Despite last week’s tremors, economists do not expect such a drastic, cascading response to the spreading debt crisis in Europe. But they do worry that renewed financial stress could hamper or derail the fragile economic recovery at home and abroad.

“It brings back unhappy memories,” said Nick Bennenbroek, a currency strategist at Wells Fargo Bank, but “an important difference between current market jitters and the credit crunch of 2008 is the state of the global economy.”

In the fall of 2008, the U.S. economy had been in recession close to a year. Today, the economy has been in recovery for nearly a year and the economies of key trading partners in Asia are expanding robustly, he said.
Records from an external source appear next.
(** C9.  The hook writes decorated values on a new object only.  Whatever
    the stack holds and however the hook ends, the cached module is left as
    the renaming pass leaves it and the other objects of the heap are not
    touched; under a non-empty stack the returned object is new, and binds
    every unlisted name as the cached module does; under an empty stack the
    hook returns the cached module itself; so an import with an empty stack
    after a decorated import returns the cached module, undecorated. *)
Theorem decoration_on_copy `{Runtime} args kw st m h1 d :
  _builtin_import args kw (heap st) = (inr m, h1) →
  h1 !! m = Some d →
  let r := _meTalizing_import args kw st in
  heap r.2 !! m = Some (meTalized_dict d)
  ∧ (∀ x, x ≠ m → is_Some (h1 !! x) → heap r.2 !! x = h1 !! x)
  ∧ (_meTalizers st ≠ [] → ∀ m', r.1 = inr m' →
       h1 !! m' = None ∧ m' ≠ m
       ∧ ∃ d' lst names,
           heap r.2 !! m' = Some d'
           ∧ meTalized_dict d !! "__meTalized__" = Some lst
           ∧ py_iter lst = inr names
           ∧ ∀ k, VStr k ∉ names → is_Some (meTalized_dict d !! k) →
               d' !! k = meTalized_dict d !! k)
  ∧ (_meTalizers st = [] →
       r.1 = inr m ∧ heap r.2 = <[m := meTalized_dict d]> h1)
  ∧ (∀ args2 kw2,
       _builtin_import args2 kw2 (heap r.2) = (inr m, heap r.2) →
       let r2 := _meTalizing_import args2 kw2 (set_meTalizers (λ _, []) r.2) in
       r2.1 = inr m ∧ heap r2.2 !! m = Some (meTalized_dict d)).
Proof.
  intros Ei Ed r.
  assert (heap r.2 !! m = Some (meTalized_dict d)) as Hc
    by apply (hook_cached args kw st m h1 d Ei Ed).
  split; [done|]. split; [|split; [|split]].
  - intros x Hx Hs. by apply (hook_others args kw st m h1 d).
  - intros Hst m' Hr. subst r.
    rewrite (hook_run args kw st m h1 d Ei Ed) in Hr |- *.
    simpl in Hr.
    destruct (decorated_copy_inr _ _ _ _ _ Hst Hr)
      as (-> & nm & lst & names & Hnm & Hl & Hi & Hcopy).
    split; [apply not_elem_of_dom, is_fresh|].
    split; [symmetry; by eapply fresh_ne|].
    eexists _, lst, names. cbn [snd heap]. rewrite Hcopy. cbn [heap_after].
    split; [apply lookup_insert_eq|]. split; [done|]. split; [done|].
    intros k Hk [f Hf]. rewrite decorate_dict_frame by done.
    rewrite Hf. by apply copy_dict_lookup.
  - intros Hst. subst r.
    by rewrite (hook_empty args kw st m h1 d Ei Ed Hst).
  - intros args2 kw2 Ei2 r2. subst r2.
    rewrite (hook_empty args2 kw2 (set_meTalizers (λ _, []) r.2) m (heap r.2)
               (meTalized_dict d)); [|done..].
    simpl. split; [done|].
    rewrite lookup_insert_eq. by rewrite meTalized_dict_idemp.
Qed.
A report Friday showed that job growth in the U.S. accelerated to a healthy 290,000 in April from 230,000 in March, introducing a key ingredient to make the recovery more self-perpetuating and durable, economists said. With more jobs, consumers — whose spending is the main engine of economic growth — will have more money.
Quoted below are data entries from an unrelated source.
(** * onionbox: the ephemeral buffer, its store, the HTTP handlers and the
      upload pipeline, embedded from [onion_buffer] and [onionbox.go].

    Go values are embedded as follows.
    - [int]/[int64]: [Z], with the two's-complement wrap written out where the
      code does arithmetic ([wrap64]).
    - [[]byte]: [list byte].  [string]: [string].
    - [error]: [option error], [None] being [nil].
    - [time.Time]: a wall-clock instant [(sec, nsec)] counted from the zero
      [Time] (January 1, year 1, 00:00:00 UTC); [time.Now()] is an argument.
    - [sync.Mutex]: a [bool] ([true] = held).  [Lock] on a held mutex never
      returns: outcome [Blocks].
    - the [*OnionBuffer] pointers that the store hands out: the store maps a
      name to the one buffer object registered under it, and every mutation
      made through the pointer is a mutation of that entry.
    - results of system calls and of library writers are read from an explicit
      environment record, one per call of the function that uses them.
    - [ob.logf] lines leave no trace in the model; the [logger] field of
      [onionbox] is left out. *)

From Stdlib Require Import ZArith Ascii String.
From Stdlib.Strings Require Import Byte.
From stdpp Require Import gmap strings list.

Local Open Scope Z_scope.

(** ** Go base values *)

Inductive error : Type :=
| EOF                       (* io.EOF *)
| Errno (code : Z)          (* a syscall.Errno *)
| ErrOther (msg : string).  (* any other error value *)

Definition is_EOF (e : error) : bool :=
  match e with EOF => true | _ => false end.

(** What a call can do: return, block forever (a [Lock] nobody will release),
    or panic (nil dereference, negative WaitGroup counter). *)
Inductive Outcome (A : Type) : Type :=
| Returns (a : A)
| Blocks
| Panics.
Arguments Returns {A} a.
Arguments Blocks {A}.
Arguments Panics {A}.

Definition wrap64 (x : Z) : Z := (x + 2 ^ 63) mod 2 ^ 64 - 2 ^ 63.

(** ** time.Time *)

Record Time : Type := mkTime { sec : Z; nsec : Z }.

(** The zero value of [time.Time]: what a field holds when it was never set. *)
Definition zeroTime : Time := mkTime 0 0.

(** [t.After(u)] on wall-clock readings. *)
Definition After (t u : Time) : bool :=
  (sec u <? sec t) || ((sec t =? sec u) && (nsec u <? nsec t)).

(** [now >= t]: the instant [now] is at or past [t]. *)
Definition at_or_past (now t : Time) : bool :=
  (sec t <? sec now) || ((sec t =? sec now) && (nsec t <=? nsec now)).

(** ** package onion_buffer: the OnionBuffer struct *)

Record OnionBuffer : Type := mkOnionBuffer {
  Mutex : bool;             (* embedded sync.Mutex *)
  Name : string;
  Bytes : list byte;
  Checksum : string;
  Encrypted : bool;
  Downloads : Z;
  DownloadLimit : Z;
  DownloadsLimited : bool;
  CreatedAt : Time;
  ExpiresAt : Time;
  ChunkSize : Z;            (* set by upload in onionbox.go *)
  Pinned : bool             (* ghost: the memory backing Bytes is mlock'ed *)
}.

Definition with_Mutex (m : bool) (b : OnionBuffer) : OnionBuffer :=
  mkOnionBuffer m (Name b) (Bytes b) (Checksum b) (Encrypted b) (Downloads b)
    (DownloadLimit b) (DownloadsLimited b) (CreatedAt b) (ExpiresAt b)
    (ChunkSize b) (Pinned b).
“The current level of market distress is coming at a more favorable moment for the global economy,” Mr. Bennenbroek said.
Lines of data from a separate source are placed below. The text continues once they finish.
Lemma fetch_byte_bus fuel buf bp w w1 :
  fetch_byte fuel buf bp w = Ret tt w1 ->
  rng w1 = rng w /\
  (fifo_pos w <> 0 /\ bus_trace w1 = bus_trace w /\ device w1 = device w \/
   fifo_pos w = 0 /\ exists blk,
     bus_trace w1 = bus_trace w ++ blk /\ block_trace (rng w) blk).
Proof.
  unfold fetch_byte. intros H.
  apply bind_ret_inv in H. destruct H as (ua & wa & Ha & H).
  apply bind_ret_inv in H. destruct H as (ub & wb & Hb & H).
  apply bind_ret_inv in H. destruct H as (b & wc & Hc & H).
  apply bind_ret_inv in H. destruct H as (ud & wd & Hd & H).
  apply bind_ret_inv in H. destruct H as (ue & we & He & H).
  unfold mutex_lock in Ha. destruct (fifo_lock w); [discriminate Ha|].
  assert (Ea : wa = set_fifo_lock true w) by congruence.
  assert (Ec : wc = wb).
  { unfold load_fifo_byte in Hc.
    destruct ((0 <=? fifo_pos wb) && (fifo_pos wb <? 16)); [|discriminate Hc].
    destruct (fifo wb !! Z.to_nat (fifo_pos wb)); [|discriminate Hc].
    congruence. }
  assert (Ed : wd = set_ram (<[buf + bp := b]> (ram wc)) wc)
    by (unfold store_byte in Hd; congruence).
  assert (Ee : we = set_fifo_pos ((fifo_pos wd + 1) mod 16) wd) by congruence.
  assert (E1 : w1 = set_fifo_lock false we)
    by (unfold mutex_unlock in H; congruence).
  assert (Hsame : rng w1 = rng wb /\ bus_trace w1 = bus_trace wb /\
                  device w1 = device wb).
  { rewrite E1, Ee, Ed, Ec. cbn. auto. }
  destruct Hsame as (R1 & T1 & D1). rewrite R1, T1, D1.
  rewrite Ea in Hb. cbn [fifo_pos set_fifo_lock] in Hb.
  destruct (fifo_pos w =? 0) eqn:Z0.
  - apply Z.eqb_eq in Z0. unfold refill in Hb.
    apply bind_ret_inv in Hb. destruct Hb as (ws & wr & Hr & Hb).
    destruct ws as [[[a0 b0] c0] d0].
    assert (Eb : rng wb = rng wr /\ bus_trace wb = bus_trace wr).
    { unfold bind, store_fifo_val in Hb.
      cbn -[list_inserts le_bytes Nat.mul] in Hb.
      injection Hb as _ Hw. rewrite <- Hw. split; reflexivity. }
    destruct Eb as (-> & ->).
    pose proof (read128_trace fuel (set_fifo_lock true w)) as X.
    rewrite Hr in X. destruct X as (blk & B & Hblk & _).
    destruct B as (T & _ & R & _). cbn in T, R, Hblk.
    split; [exact R|]. right. split; [exact Z0|]. exists blk. auto.
  - apply Z.eqb_neq in Z0. unfold ret in Hb.
    assert (wb = set_fifo_lock true w) as -> by congruence.
    cbn. split; [reflexivity|]. left. auto.
Qed.

Lemma fetch_loop_bus fuel buf : forall todo bp w w',
  fetch_loop fuel buf todo bp w = Ret tt w' ->
  rng w' = rng w /\
  exists blocks,
    bus_trace w' = bus_trace w ++ concat blocks /\
    Forall (block_trace (rng w)) blocks /\
    (blocks = [] -> device w' = device w).
Proof.
  induction todo as [|todo IH]; intros bp w w' H; cbn [fetch_loop] in H.
  - unfold ret in H. assert (w' = w) as -> by congruence.
    split; [reflexivity|]. exists []. rewrite app_nil_r. auto.
  - apply bind_ret_inv in H. destruct H as ([] & w1 & H1 & H).
    destruct (fetch_byte_bus _ _ _ _ _ H1) as (R1 & Hstep).
    destruct (IH _ _ _ H) as (R' & blocks & T' & F' & D'). rewrite R1 in *.
    split; [exact R'|].
    destruct Hstep as [(_ & T1 & D1) | (_ & blk & T1 & Hblk)].
    + exists blocks. rewrite T', T1. split; [reflexivity|].
      split; [exact F'|]. intros E. rewrite (D' E). exact D1.
    + exists (blk :: blocks). cbn [concat].
      rewrite T', T1, <- app_assoc. split; [reflexivity|].
      split; [auto|]. discriminate.
Qed.

End Protocol.

(** * Recovery of the oscillators *)

Section Recovery.

Context {P : Platform}.

(** C4.  The polling loop observes SHUTDOWN_OFLO (bit 1 of STATUS) at
    the test of line 99: in a turn whose first read of STATUS has READY
    clear and whose second read has SHUTDOWN_OFLO set.  In such a turn
    the recovery runs and the loop goes on: after the two reads of
    STATUS the bus sees the reads of ALARMSTOP and FRODETUNE, whose
    values [alarm] and [tune] are what the device answers, then the
    writes ALARMMASK = 0, ALARMSTOP = 0, FRODETUNE = [tune xor alarm],
    FROENABLE = 0x00FFFFFF and INTACK = SHUTDOWN_OFLO, in this order, and
    nothing else; when the next read of STATUS shows READY the loop
    returns there, with these accesses on the bus.  With
    [alarm] = 0x0000A5 and [tune] = 0 the value written to FRODETUNE is
    0x0000A5.  Every run of the loop that returns, and so every block
    read that returns, has put on the bus a sequence of such turns: each
    second read of STATUS that shows SHUTDOWN_OFLO is followed by the
    seven accesses of the recovery. *)
Theorem overflow_recovery fuel w :
  Z.testbit SHUTDOWN_OFLO 1 = true /\
  (forall s1 w1 s2 w2,
     io_read32 (vaddr_add (rng w) RNG_STATUS) w = Ret s1 w1 ->
     Z.land s1 RNG_READY = 0 ->
     io_read32 (vaddr_add (rng w) RNG_STATUS) w1 = Ret s2 w2 ->
     Z.land s2 SHUTDOWN_OFLO <> 0 ->
     exists alarm tune w3,
       fro_recover w2 = Ret tt w3 /\
       poll_ready (S fuel) w = poll_ready fuel w3 /\
       alarm = u32 (fst (dev_read32 (device w2)
                                    (vaddr_add (rng w) RNG_ALARMSTOP))) /\
       tune = u32 (fst (dev_read32
                          (snd (dev_read32 (device w2)
                                           (vaddr_add (rng w) RNG_ALARMSTOP)))
                          (vaddr_add (rng w) RNG_FRODETUNE))) /\
       bus_trace w3 = bus_trace w ++
         [IoRead (vaddr_add (rng w) RNG_STATUS) s1;
          IoRead (vaddr_add (rng w) RNG_STATUS) s2;
          IoRead (vaddr_add (rng w) RNG_ALARMSTOP) alarm;
          IoRead (vaddr_add (rng w) RNG_FRODETUNE) tune;
          IoWrite (vaddr_add (rng w) RNG_ALARMMASK) 0;
          IoWrite (vaddr_add (rng w) RNG_ALARMSTOP) 0;
          IoWrite (vaddr_add (rng w) RNG_FRODETUNE) (Z.lxor tune alarm);
          IoWrite (vaddr_add (rng w) RNG_FROENABLE) 0x00FFFFFF;
          IoWrite (vaddr_add (rng w) RNG_INTACK) SHUTDOWN_OFLO] /\
       (forall s3 w4,
          io_read32 (vaddr_add (rng w) RNG_STATUS) w3 = Ret s3 w4 ->
          Z.land s3 RNG_READY <> 0 ->
          poll_ready (S (S fuel)) w = Ret tt w4 /\
          bus_trace w4 =
            bus_trace w3 ++ [IoRead (vaddr_add (rng w) RNG_STATUS) s3]) /\
       (alarm = 0x0000A5 -> tune = 0x000000 ->
        Z.lxor tune alarm = 0x0000A5)) /\
  (forall w', poll_ready fuel w = Ret tt w' ->
     exists polls,
       bus_trace w' = bus_trace w ++ polls /\ poll_trace (rng w) polls) /\
  (forall ws w', eip76d_rng_read128 fuel w = Ret ws w' ->
     exists blk,
       bus_trace w' = bus_trace w ++ blk /\ block_trace (rng w) blk).
Proof.
  split; [reflexivity|]. split; [|split].
  - intros s1 w1 s2 w2 H1 R1 H2 R2.
    destruct (io_read32_inv _ _ _ _ H1) as (B1 & _).
    destruct (io_read32_inv _ _ _ _ H2) as (B2 & _).
    pose proof (bus_only_trans _ _ _ _ _ B1 B2) as B12.
    assert (Hr1 : rng w1 = rng w) by (destruct B1 as (_ & _ & R & _); exact R).
    destruct (sat_returns _ _ (fro_recover_sat False _ _ _ B12))
      as ([] & w3 & E3 & alarm & tune & _ & _ & B3).
    cbn [app] in B3.
    assert (Hr3 : rng w3 = rng w) by (destruct B3 as (_ & _ & R & _); exact R).
    assert (Turn : forall f, poll_ready (S f) w = poll_ready f w3).
    { intros f. cbn [poll_ready]. unfold bind at 1. unfold reg at 1.
      rewrite (bind_run _ _ _ _ _ H1), R1. cbn [Z.eqb negb].
      unfold bind at 1. unfold reg at 1. rewrite Hr1.
      rewrite (bind_run _ _ _ _ _ H2).
      apply Z.eqb_neq in R2. rewrite R2. cbn [negb].
      exact (bind_run fro_recover (fun _ => poll_ready f) w2 tt w3 E3). }
    exists alarm, tune, w3. split; [exact E3|]. split; [apply Turn|].
    destruct B3 as (T & _ & _ & _ & _ & _ & _ & F).
    cbn [faithful] in F. destruct F as (_ & _ & Fa & Ft & _).
    destruct B2 as (_ & _ & _ & _ & _ & _ & D2 & _).
    destruct B1 as (_ & _ & _ & _ & _ & _ & D1 & _).
    split; [|split; [|split; [exact T|split]]].
    + rewrite D2, D1. exact Fa.
    + rewrite D2, D1. exact Ft.
    + intros s3 w4 H3 R3.
      destruct (io_read32_inv _ _ _ _ H3) as ((T4 & _) & _).
      split; [|exact T4].
      rewrite (Turn (S fuel)). cbn [poll_ready]. unfold bind at 1.
      unfold reg at 1. rewrite Hr3, (bind_run _ _ _ _ _ H3).
      apply Z.eqb_neq in R3. rewrite R3. reflexivity.
    + intros -> ->. reflexivity.
  - intros w' E.
    pose proof (poll_ready_trace fuel w w [] (bus_only_refl w)) as X.
    rewrite E in X. destruct X as (polls & (T & _) & Hp).
    exists polls. split; [exact T | exact Hp].
  - intros ws w' E. pose proof (read128_trace fuel w) as X.
    rewrite E in X. destruct X as (blk & (T & _) & Hb & _).
    exists blk. split; [exact T | exact Hb].
Qed.

End Recovery.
Rather than repeating the 2008 debacle, Mr. Bennenbroek said, the U.S. economy and markets are expected to quickly shake off the stress emanating from the debt crisis in Europe and resume growth, like they did after the Russian default crisis in 1998.

The U.S. stock market took its worst intraday tumble in history Thursday when the Dow Jones Industrial Average in a matter of minutes lost nearly 1,000 points, or 10 percent of its value. However, other developments in the financial markets were more supportive of growth in the U.S. economy.

Global investors piled into U.S. Treasury bonds and the U.S. dollar soared. That helps to keep inflation and interest rates low and promotes growth in interest-sensitive sectors such as housing, which remains one of the weakest parts of the U.S. economy.

Still, it is not easy for economists to dismiss such a major market event, which at one point erased $1 trillion in investor wealth in the stock market alone while causing similar dislocations and losses in the credit, currency and commodity markets.

“We have yet to understand how the recent instability in Greece, and Europe more generally, will impact the U.S. markets and the economy,” said Michael Greenstone, a professor at the Massachusetts Institute of Technology and director of the Brookings Institution’s Hamilton Project.

Still, the European debt crisis poses a sudden challenge to the U.S. economy even as Americans had reason to celebrate four straight months of accelerating job growth, he said.

The revival of solid job growth this year “confirms that the collective efforts of the Bush and Obama administrations, Congress and the Federal Reserve, along with natural market forces, have helped put the economy on the right track” after the longest and deepest recession since the Great Depression, he said.

Nigel Gault, an economist at IHS Global Insight, said the reappearance of strong job growth was a “welcome tonic” after last week’s market convulsions and came just in time. The report showed that employers created 573,000 jobs in the past four months, with 483,000 of those in the private sector.

“It shows the economy gaining momentum and therefore better able to withstand the shock waves from Europe’s sovereign debt crisis,” Mr. Gault said.

Sung Won Sohn, an economics professor at California State University at Channel Islands, agreed that the U.S. economy has recovered to the point that it should be able to resist any weakness overseas.

“With the momentum in the job market, a double-dip recession is not likely,” he said. “Even the Greek contagion won’t derail the U.S. economic recovery.”